Lemma seen_quiet w b : acts b = false -> seen w w [b].
Proof.
  intros Hb. assert (would_act_at timeline b = None) as Hn.
  { unfold acts in Hb. apply bool_decide_eq_false_1 in Hb. destruct (would_act_at timeline b) eqn:E; [|done]. destruct Hb. by eexists. }
  constructor; cbn; rewrite ?Hb, ?orb_false_r; try done.
  - unfold nodes_of. rewrite Hn. set_solver.
  - unfold reason_of. by rewrite Hn.
Qed.

Lemma acts_some b p : would_act_at timeline b = Some p -> acts b = true.
Proof. intros H. unfold acts. rewrite H. by apply bool_decide_eq_true_2. Qed.

Lemma run_facts run : Forall (fun bp => would_act_at timeline bp.1 = Some bp.2) run ->
  List.filter acts run.*1 = run.*1 /\ (run.*1 ≫= nodes_of) = (run ≫= fun bp => jc_node <$> ip_cuts bp.2) /\
  omap reason_of run.*1 = (fun bp => ip_reason bp.2) <$> run /\
  existsb (fun b => acts b && is_coverage_gap (br_coverage b)) run.*1 = existsb (fun bp => is_coverage_gap (br_coverage bp.1)) run.
Proof.
  induction 1 as [|[b p] run Hb _ (IH1 & IH2 & IH3 & IH4)]; [done|]. cbn [fst snd] in Hb. rewrite fmap_cons. cbn [fst List.filter existsb].
  rewrite (acts_some b p Hb), IH1, IH4. split; [done|]. split; [|split; [|done]].
  - rewrite !bind_cons, IH2. f_equal. unfold nodes_of. by rewrite Hb.
  - cbn [omap list_omap]. unfold reason_of at 1. rewrite Hb. cbn [fmap option_fmap option_map]. rewrite fmap_cons. by rewrite <- IH3.
Qed.

Lemma close_seen w start run rest :
  run <> [] -> Forall (fun bp => would_act_at timeline bp.1 = Some bp.2) run -> seen w (close_episode now_ms w start run rest) run.*1.
Proof.
  intros Hne Hf. destruct (run_facts run Hf) as (H1 & H2 & H3 & H4).
  unfold close_episode. destruct (match rest with b :: _ => (br_at b, false) | [] => (now_ms, true) end) as [end_ms is_open].
  constructor; cbn.
  - by rewrite H1, length_fmap.
  - by rewrite H2.
  - destruct run as [|[b p] run]; [done|]. apply Forall_cons_1 in Hf as [Hb _]. cbn. by rewrite (acts_some b p Hb), orb_true_r.
  - by rewrite H4.
  - rewrite H3, fmap_last. by destruct (last run).
Qed.

(** Open means that the last line would act. *)
Lemma walk_from_spec fuel : forall w ds, length ds <= fuel -> wk_max_open w = false ->
  seen w (walk_from fuel timeline now_ms w ds) ds /\
  wk_max_open (walk_from fuel timeline now_ms w ds) = match last ds with Some b => acts b | None => false end.
Proof.
  assert (forall w, seen w w []) as Hnil by (intros w; constructor; cbn; rewrite ?orb_false_r; try done; set_solver).
  induction fuel as [|fuel IH]; intros w ds Hl Ho.
  { destruct ds; [done|simpl in Hl; lia]. }
  cbn [walk_from]. destruct ds as [|b tail]; [done|]. destruct (run_of timeline (b :: tail)) as [run rest] eqn:Er.
  destruct (run_of_spec _ _ _ Er) as (Hds & Hf & Hr). destruct run as [|bp run].
  - simpl in Hds. subst rest. cbn beta iota in Hr. destruct (IH w tail ltac:(simpl in Hl; lia) Ho) as [Hs Hop].
    split; [change (b :: tail) with ([b] ++ tail); eapply seen_trans; [by apply seen_quiet|done]|].
    rewrite Hop. destruct tail as [|b' tail]; [simpl; by rewrite Hr|]. done.
  - set (w1 := close_episode now_ms w (br_at b) (bp :: run) rest).
    assert (seen w w1 (bp :: run).*1) as Hs1 by (by apply close_seen). rewrite Hds. rewrite Hds in Hl. rewrite length_app, length_fmap in Hl. simpl in Hl.
    destruct rest as [|r rest].
    + assert (walk_from fuel timeline now_ms w1 [] = w1) as -> by (by destruct fuel). rewrite app_nil_r. split; [done|].
      rewrite fmap_last. destruct (last (bp :: run)) as [[b' p]|] eqn:E; [|by apply last_None in E]. cbn.
      assert ((b', p) ∈ bp :: run) as Hin by (by apply last_Some_elem_of). rewrite list.Forall_forall in Hf. by rewrite (acts_some b' p (Hf _ Hin)).
    + destruct (IH w1 (r :: rest)) as [Hs2 Hop]; [simpl in *; lia|done|]. split; [by eapply seen_trans|]. rewrite Hop.
      rewrite last_app. destruct (last (r :: rest)) eqn:E; [done|]. by apply last_None in E.
Qed.

Lemma report_walk_spec ds :
  seen walk_start (walk timeline now_ms ds) ds /\
  wk_max_open (walk timeline now_ms ds) = match last ds with Some b => acts b | None => false end.
Proof. by apply walk_from_spec. Qed.

End Episodes.

(** ** The report *)

Lemma push_at_lookup {V} (l : list (string * V)) k :
  foldl push_at ∅ l !! k =
  match omap (fun kv => if bool_decide (kv.1 = k) then Some kv.2 else None) l with [] => None | vs => Some vs end.
Proof.
  induction l as [|[k' v] l IH] using rev_ind; [done|]. rewrite foldl_app, omap_app. cbn [foldl omap list_omap]. unfold push_at at 1. cbn [fst snd].
  case_bool_decide as E.
  - subst k'. rewrite lookup_insert_eq, IH. by destruct (omap _ l).
  - rewrite lookup_insert_ne, IH, app_nil_r by done. done.
Qed.

Section Outcomes.
Variables (entries : list JournalEntry) (now window short_lived : Z).

Definition in_order_of_time : list JournalEntry := sort_by (fun a b => (je_at_ms a <=? je_at_ms b)%Z) entries.

Definition of_entry {V} (entry : string) (l : list (string * V)) : list V :=
  omap (fun kv => if bool_decide (kv.1 = entry) then Some kv.2 else None) l.

(** The breach lines of an entry in the window, and its typed decisions ever. *)
Definition lines_of (entry : string) : list Breach :=
  of_entry entry (List.filter (in_window (epoch_ms (now - window))) (omap breach_of in_order_of_time)).

Definition timeline_of (entry : string) : list IncidentPoint := of_entry entry (omap incident_of in_order_of_time).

——————

| YOUR ASSIGNMENT |
Scan the material above. Copy each line where "unfold" occurs.

| ANSWER BELOW |
  { unfold acts in Hb. apply bool_decide_eq_false_1 in Hb. destruct (would_act_at timeline b) eqn:E; [|done]. destruct Hb. by eexists. }
  - unfold nodes_of. rewrite Hn. set_solver.
  - unfold reason_of. by rewrite Hn.
Proof. intros H. unfold acts. rewrite H. by apply bool_decide_eq_true_2. Qed.
  - rewrite !bind_cons, IH2. f_equal. unfold nodes_of. by rewrite Hb.
  - cbn [omap list_omap]. unfold reason_of at 1. rewrite Hb. cbn [fmap option_fmap option_map]. rewrite fmap_cons. by rewrite <- IH3.
  unfold close_episode. destruct (match rest with b :: _ => (br_at b, false) | [] => (now_ms, true) end) as [end_ms is_open].
  induction l as [|[k' v] l IH] using rev_ind; [done|]. rewrite foldl_app, omap_app. cbn [foldl omap list_omap]. unfold push_at at 1. cbn [fst snd].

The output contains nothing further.